Lycée Voltaire - 1963
L'ambiance dans la cour cette matinée là n'était aucunement semblable avec les précédentes. Monsieur Bellanger se demandait ce qu'il se tramait. Qu'est-ce que les garçons avaient encore inventé cette fois ? Tous les secondes 1 semblaient en profonde interrogation, certains débattaient et se disputaient presque. D'autres gardaient leurs réponses pour eux. Le seul point commun : ils avaient un stylo et notaient sur de petits bouts de papier un contenu jusque là inconnu au surveillant général. C'était d'autant plus déconcertant que deux des filles de cette classe paraissaient aussi perturbées que lui, se demandant si elles n'avaient pas oublié un devoir à faire ou une interrogation à réviser. Le phénomène n'était pas flagrant pour ceux qui préféraient aborder leur week-end ou ce qu'ils avaient prévu pour les vacances de la Toussaint. Pour le regard avisé d'un homme tel que lui, cela sentait les ennuis. Il ne savait pas exactement de quel ordre ni de quelle gravité. Alors il se dirigea sans attendre vers Daniel Applebaum, clairement en plein dilemme. Il demanda ce qui pouvait bien le tracasser - dans la salle des professeurs, il ne lui semblait pas avoir eu vent d'un examen. Le jeune homme rangea sa note le plus naturellement possible et se mit à raconter les problèmes qu'il rencontrait à la maison. Occupant monsieur Bellanger jusqu'à ce que la sonnerie ne retentisse.
La journée se déroula avec ces messes basses et griffonnages à l'abri des regards qui éveillèrent surtout la curiosité d'Hadler et de Sabiani, elles firent des hypothèses et se mirent à l'esprit d'aller voir Pichon pour l'interroger.
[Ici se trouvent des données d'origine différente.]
(** * Smart Study Tool: the request router of [main.py]

    A shallow embedding of the route handlers of [src/main.py] and the
    properties the specification states about them.

    The handlers are glue: they test which inputs are present, call
    external collaborators ([functions], [youtubefunctions], [yt_dlp]),
    and turn failures into [HTTPException]s.  The collaborators are not
    part of the file, so they are a record of functions the development
    is parametric in; each call is recorded in a trace, which is what
    "is (never) invoked" and "no retry" speak about. *)

From Stdlib Require Import String List ZArith Bool Lia DecimalString.
Import ListNotations.
Local Open Scope string_scope.
Local Open Scope Z_scope.

(** ** Python values *)

(** Exceptions, as far as the handlers tell them apart: [except
    HTTPException] against [except Exception].  The carrier is the
    instances of Python's [Exception] class, which is what a failing
    collaborator raises; [OtherException] carries [str(e)]. *)
Inductive exn : Type :=
| HTTPException (status_code : Z) (detail : string)
| OtherException (message : string).

(** What a call does: it returns a value or raises. *)
Inductive outcome (A : Type) : Type :=
| Returns (a : A)
| Raises (e : exn).
Arguments Returns {A} a.
Arguments Raises {A} e.

(** [UploadFile]: a declared name and content type, and the bytes. *)
Record UploadFile : Type := {
  filename : string;
  content_type : string;
  file_bytes : string
}.

(** Truthiness of an optional string ([if text:], [if not video_id:],
    [if transcript:]): [None] and the empty string are false.  The result
    is the string itself when it is true. *)
Definition truthy (v : option string) : option string :=
  match v with
  | Some EmptyString => None
  | Some s => Some s
  | None => None
  end.

(** A value a dict of [yt_dlp] stores under a key: [None], a string, an
    integer, or some other object. *)
Inductive pyval : Type :=
| PyNone
| PyStr (s : string)
| PyInt (z : Z)
| PyObject (repr : string).

(** The dict [yt_dlp] returns, as its items. *)
Definition Info : Type := list (string * pyval).

(** [info.get(key, default)]: the value stored under [key], a stored
    [None] included; [default] only when the key is absent. *)
Fixpoint get (info : Info) (key : string) (default : pyval) : pyval :=
  match info with
  | [] => default
  | (k, v) :: rest => if String.eqb k key then v else get rest key default
  end.

(** ** Request and response models *)

Record VideoRequest : Type := { url : string }.

Record VideoSummaryResponse : Type := {
  video_id : string;
  title : string;
  thumbnail : string;
  summary : string;
  source : string;
  duration : option string
}.

(** The dict [get_video_info] returns. *)
Record VideoInfo : Type := {
  vi_video_id : string;
  vi_title : pyval;
  vi_thumbnail : pyval;
  vi_duration : pyval;
  vi_channel : pyval;
  vi_view_count : pyval
}.

(** ** Collaborator calls and their trace *)

(** The six generate-X endpoints. *)
Inductive endpoint : Type :=
| Flashcards | MCQs | MindMap | LearningPath | StickyNotes | ExamQuestions.

(** One entry per call of a collaborator, with its argument. *)
Inductive event : Type :=
| Called_process_uploaded_file (file : UploadFile)
| Called_generation (X : endpoint) (content : string)
| Called_get_video_id (video_url : string)
| Called_extract_info (video_url : string)
| Called_get_transcript (video_id : string)
| Called_summarize_transcript (transcript : string)
| Called_download_audio (video_url : string)
| Called_transcribe_audio (audio_path : string)
| Called_generate_summary (transcript_text : string).

Definition trace := list event.

(** ** The handler monad: a trace of calls, and exceptions *)

Definition M (A : Type) : Type := trace -> outcome A * trace.

Definition ret {A : Type} (a : A) : M A := fun tr => (Returns a, tr).

Definition raise {A : Type} (e : exn) : M A := fun tr => (Raises e, tr).

Definition bind {A B : Type} (c : M A) (k : A -> M B) : M B :=
  fun tr =>
    match c tr with
    | (Returns a, tr') => k a tr'
    | (Raises e, tr') => (Raises e, tr')
    end.

(** [try: body except ... as e: handler]; the calls the body made before
    it raised stay in the trace. *)
Definition try_except {A : Type} (body : M A) (handler : exn -> M A) : M A :=
  fun tr =>
    match body tr with
    | (Returns a, tr') => (Returns a, tr')
    | (Raises e, tr') => handler e tr'
    end.

(** Calling a collaborator: the call is recorded, its outcome is the
    collaborator's. *)
Definition call {A : Type} (ev : event) (result : outcome A) : M A :=
  fun tr => (result, (tr ++ [ev])%list).

(** A call that is not one of the collaborators: its outcome, no entry in
    the trace. *)
Definition lift {A : Type} (result : outcome A) : M A :=
  fun tr => (result, tr).

Declare Scope handler_scope.
Delimit Scope handler_scope with handler.
Notation "x <- c ;; k" := (bind c (fun x => k))
  (at level 100, c at next level, right associativity) : handler_scope.
Notation "' pat <- c ;; k" := (bind c (fun x => match x with pat => k end))
  (at level 100, pat pattern, c at next level, right associativity) : handler_scope.
Local Open Scope handler_scope.

(** A handler run on a fresh request. *)
Definition run {A : Type} (h : M A) : outcome A * trace := h [].

(** The status of the HTTP response FastAPI builds from a handler's
    outcome: 200 for a returned value, the exception's own status for an
    [HTTPException], 500 for anything else that escapes. *)
Definition http_status {A : Type} (o : outcome A) : Z :=
  match o with
  | Returns _ => 200
  | Raises (HTTPException status_code _) => status_code
  | Raises (OtherException _) => 500
  end.

Definition is_client_error (status : Z) : Prop := 400 <= status < 500.
Definition is_server_error (status : Z) : Prop := 500 <= status < 600.

(** ** The collaborators *)

(** What [main.py] imports and calls.  [artifact] is whatever a
    generation function returns (a list of flashcards, a mind map, ...):
    the handlers never look inside it.  [extract_info] stands for
    [yt_dlp.YoutubeDL(ydl_opts).extract_info(video_url, download=False)],
    import included; it may return [None].  [str_HTTPException] is
    [str(e)] for an [HTTPException], which Starlette defines.  The last
    two are pydantic's: [coerce_str] is what a [str] field makes of a
    value that is neither a string nor [None] (accepted as some string,
    or refused, by the installed version), [str_ValidationError] is
    [str(e)] of the error [VideoSummaryResponse] raises for the title,
    thumbnail and duration it was given. *)
Record Collaborators (artifact : Type) : Type := {
  process_uploaded_file : UploadFile -> outcome string;
  generate_flashcards : string -> outcome artifact;
  generate_mcqs : string -> outcome artifact;
  create_mind_map : string -> outcome artifact;
  generate_learning_path : string -> outcome artifact;
  create_sticky_notes : string -> outcome artifact;
  generate_exam_questions : string -> outcome artifact;
  get_video_id : string -> outcome (option string);
  extract_info : string -> outcome (option Info);
  get_transcript : string -> outcome (option string);
  summarize_transcript : string -> outcome string;
  download_audio : string -> outcome string;
  transcribe_audio : string -> outcome string;
  generate_summary : string -> outcome string;
  str_HTTPException : Z -> string -> string;
  coerce_str : pyval -> option string;
  str_ValidationError : pyval -> pyval -> pyval -> string
}.
Arguments process_uploaded_file {artifact} _ _.
Arguments generate_flashcards {artifact} _ _.
Arguments generate_mcqs {artifact} _ _.
Arguments create_mind_map {artifact} _ _.
Arguments generate_learning_path {artifact} _ _.
Arguments create_sticky_notes {artifact} _ _.
Arguments generate_exam_questions {artifact} _ _.
Arguments get_video_id {artifact} _ _.
Arguments extract_info {artifact} _ _.
Arguments get_transcript {artifact} _ _.
Arguments summarize_transcript {artifact} _ _.
Arguments download_audio {artifact} _ _.
Arguments transcribe_audio {artifact} _ _.
Arguments generate_summary {artifact} _ _.
Arguments str_HTTPException {artifact} _ _ _.
Arguments coerce_str {artifact} _ _.
Arguments str_ValidationError {artifact} _ _ _ _.

(** The same collaborators with another metadata source. *)
Definition with_extract_info {artifact : Type} (W : Collaborators artifact)
    (f : string -> outcome (option Info)) : Collaborators artifact :=
  {| process_uploaded_file := process_uploaded_file W;
     generate_flashcards := generate_flashcards W;
     generate_mcqs := generate_mcqs W;
     create_mind_map := create_mind_map W;
     generate_learning_path := generate_learning_path W;
     create_sticky_notes := create_sticky_notes W;
     generate_exam_questions := generate_exam_questions W;
     get_video_id := get_video_id W;
     extract_info := f;
     get_transcript := get_transcript W;
     summarize_transcript := summarize_transcript W;
     download_audio := download_audio W;
     transcribe_audio := transcribe_audio W;
     generate_summary := generate_summary W;
     str_HTTPException := str_HTTPException W;
     coerce_str := coerce_str W;
     str_ValidationError := str_ValidationError W |}.

(** ** The handlers *)

Section Handlers.

Context {artifact : Type}.
Variable W : Collaborators artifact.

(** [str(e)]. *)
Definition str (e : exn) : string :=
  match e with
  | HTTPException status_code detail => str_HTTPException W status_code detail
  | OtherException message => message
  end.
S'il gardait le silence ou mentait, elles tenteraient de voler les précieux morceaux de cahiers arrachés. Lors de la dernière pause, avant les deux heures de cours qui signaient la fin du lundi, les enquêtrices en herbe bloquèrent le passage d'Henri dans les grands escaliers, affichant des mines qui lui firent froid dans le dos. Faussement aimables. Mielleuses.
"Je sais ce que vous allez me demander mais..." il baissa la voix tandis que le groupe de Descamps descendait les marches, soudainement intéressé par leur discussion.
"Je ne peux pas en parler." termina de dire le chef de classe en rejoignant ses amis dehors, un sourire sincère et désolé sur le visage.
Annick pesta puis tira la main d'Hadler, elles se cachèrent et surveillèrent derrière les fenêtres qui offraient une vue excellente sur la cour.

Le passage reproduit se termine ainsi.